A potentially destructive and unnecessary conflict is building between elements of the environmental movement and the ethnic poor of Los Angeles. If it continues, the governance of our diverse population will become even more difficult. We must find the means to achieve our environmental goals without the sacrifice of jobs that offer low-income workers a way out of the cycle of poverty.
It is the responsibility of agencies like the Air Quality Management District, despite their single-purpose environmental mission, to anticipate the unintended social and economic consequences of their decisions and work with other private and public agencies to mitigate those effects. It is also the responsibility of the press to hold our public agencies and elected officials accountable for making properly balanced, rather than single-purpose decisions, about the environment, land use, transportation and economic development.
We all want clean air and a better environment. But our environmental policies must be considered along with other regional needs. While it is obvious that the Los Angeles Basin has a fragile environmental setting, it is also true that we have an equally fragile economic and social structure. Racial isolation of the very poor and the disparity in wealth are growing in the region, and are worse today than at the time of the Watts riots.
According Ed Blakely, a UC Berkeley professor, the minority poor are primarily employed in manufacturing and low-level occupations. They are grossly under-represented in many of the professions.
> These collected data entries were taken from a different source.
(** ** The order of binary64 scores *)

Lemma SFltb_zero (x : spec_float) : SFltb (S754_zero false) x = positive_spec x.
Proof. destruct x as [s|s| |s m e]; try reflexivity; now destruct s. Qed.

Lemma not_nan_spec (x : float) : is_nan x = false -> Prim2SF x <> S754_nan.
Proof. intros H E. apply is_nan_spec in E. congruence. Qed.

Lemma binary64_precision : (1 < FloatOps.prec)%Z /\ (FloatOps.prec < FloatOps.emax)%Z.
Proof. split; reflexivity. Qed.

(** The sign test of the comparator, [b.score - a.score > 0], is the
    comparison of the two scores. *)
Lemma float_sub_positive (x y : float) :
  is_nan x = false -> is_nan y = false ->
  (0 <? y - x)%float = (keyF x <? keyF y)%Z.
Proof.
  intros Hx Hy. rewrite ltb_spec, sub_spec.
  change (Prim2SF 0%float) with (S754_zero false). rewrite SFltb_zero.
  destruct binary64_precision as [Hp He].
  apply (SFsub_positive FloatOps.prec FloatOps.emax Hp He);
    auto using Prim2SF_valid, not_nan_spec.
Qed.

Lemma float_compare_key (x y : float) :
  is_nan x = false -> is_nan y = false ->
  SFcompare (Prim2SF x) (Prim2SF y) = Some (keyF x ?= keyF y)%Z.
Proof.
  intros Hx Hy. destruct binary64_precision as [Hp He].
  apply (SFcompare_key FloatOps.prec FloatOps.emax Hp He);
    auto using Prim2SF_valid, not_nan_spec.
Qed.

Lemma float_leb_key (x y : float) :
  is_nan x = false -> is_nan y = false ->
  (x <=? y)%float = (keyF x <=? keyF y)%Z.
Proof.
  intros Hx Hy. rewrite leb_spec. unfold SFleb. rewrite float_compare_key by assumption.
  unfold Z.leb. now destruct (keyF x ?= keyF y)%Z.
Qed.

Lemma float_eqb_key (x y : float) :
  is_nan x = false -> is_nan y = false ->
  (x =? y)%float = (keyF x =? keyF y)%Z.
Proof.
  intros Hx Hy. rewrite eqb_spec. unfold SFeqb. rewrite float_compare_key by assumption.
  destruct (Z.compare_spec (keyF x) (keyF y)) as [E|E|E]; symmetry.
  - now apply Z.eqb_eq.
  - apply Z.eqb_neq. lia.
  - apply Z.eqb_neq. lia.
Qed.

Lemma float_eqb_nan_r (x y : float) : is_nan y = true -> (x =? y)%float = false.
Proof.
  intros H. apply is_nan_spec in H. rewrite eqb_spec, H. unfold SFeqb.
  now destruct (Prim2SF x).
Qed.

(** ** Stable sorting by a measure *)

Lemma Forall_perm {A : Type} (P : A -> Prop) (l1 l2 : list A) :
  Permutation l1 l2 -> Forall P l1 -> Forall P l2.
Proof.
  intros Hperm H. rewrite Forall_forall in *. intros x Hx. apply H.
  apply (Permutation_in x (Permutation_sym Hperm) Hx).
Qed.

Section SortByMeasure.

Variable A : Type.
Variable after : A -> A -> bool.
Variable measure : A -> Z.
Variable ordered : A -> Prop.

(** On the [ordered] elements [comparefn] is consistent: it is positive
    exactly when the first measure is the smaller one. *)
Hypothesis after_measure :
  forall a b, ordered a -> ordered b -> after a b = (measure a <? measure b)%Z.

Lemma sort_insert_ordered (x : A) (sorted : list A) :
  ordered x -> Forall ordered sorted -> Forall ordered (sort_insert after x sorted).
Proof.
  intros Hx Hs. apply (Forall_perm _ (x :: sorted)).
  - symmetry. apply sort_insert_perm.
  - now constructor.
Qed.

Lemma js_sort_ordered (arr : list A) :
  Forall ordered arr -> Forall ordered (js_sort after arr).
Proof.
  intros H. apply (Forall_perm _ (arr)); [|exact H].
  symmetry. apply js_sort_perm.
Qed.

Lemma sort_insert_descending (x : A) (sorted : list A) :
  ordered x -> Forall ordered sorted ->
  StronglySorted (fun a b => (measure b <= measure a)%Z) sorted ->
  StronglySorted (fun a b => (measure b <= measure a)%Z) (sort_insert after x sorted).
Proof.
  intros Hx Ho Hs. induction Hs as [|y rest Hrest IH Hy]; simpl.
  - constructor; constructor.
  - inversion Ho as [|? ? Hoy Horest]; subst.
    rewrite after_measure by assumption.
    destruct (Z.ltb_spec (measure x) (measure y)) as [Hlt|Hge].
    + constructor; [now apply IH|].
      apply (Forall_perm _ (x :: rest)).
      * symmetry. apply sort_insert_perm.
      * constructor; [lia | exact Hy].
    + constructor; [now constructor|].
      constructor; [exact Hge|].
      eapply Forall_impl; [|exact Hy]. simpl. intros z Hz. lia.
Qed.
Thus, manufacturing jobs are an important link in the chain of upward mobility for millions in the region’s work force just as those jobs are linked to sources of pollution that are the target of the single-purpose regulator. By focusing exclusive attention on environmental concerns we may accelerate income polarization and dangerous social decay.
It would seem both fair and prudent to require the AQMD to take a serious look at the costs of air-quality plans and to mitigate their harmful effects, rather than rely on the rhetoric of those whose single objective is to adopt it. The only hearing in Central, East, or South Los Angeles on the plan, which among other drastic measures, might eliminate the use of solvents central to the operation of the furniture industry (with its 30,000 mostly Latino jobs), was not attended by a single member of the AQMD board. Moreover, the plan does not analyze the short-term displacement of existing jobs as a result of this measure nor does it offer suggestions for how to lessen the pain of these dislocations. Toward this end there should be ethnic representation on the Air Quality Management District board.
All of us have a stake in the future of our region, for which our fragile environment presents an urgent challenge. But, it is imperative that we be more responsible and balanced than we have been in debating major policy decisions. It is the responsibility of cities, counties and the Southern California Assn. of Governments, when acting on this plan, to consider not only meeting air-quality objectives but also to assess the effects on people and jobs.
The minority community feels increasingly excluded from the environmental agenda. Given current and projected demographics we can assume that environmentalists will continue to assert formidable political power for the next decade. At the same time, ethnic groups will begin to collectively assert political strength commensurate with their population numbers. There is a danger of confrontation that could undermine the community of trust upon which effective governance depends.
By aggressively advocating their short-term goals, environmentalists may ultimately produce a powerful coalition between certain business interests and an angry group of voting minorities who perceive that their economic needs and hopes have been ignored. We must make sure that economic development does not become the civil-rights battle of the future.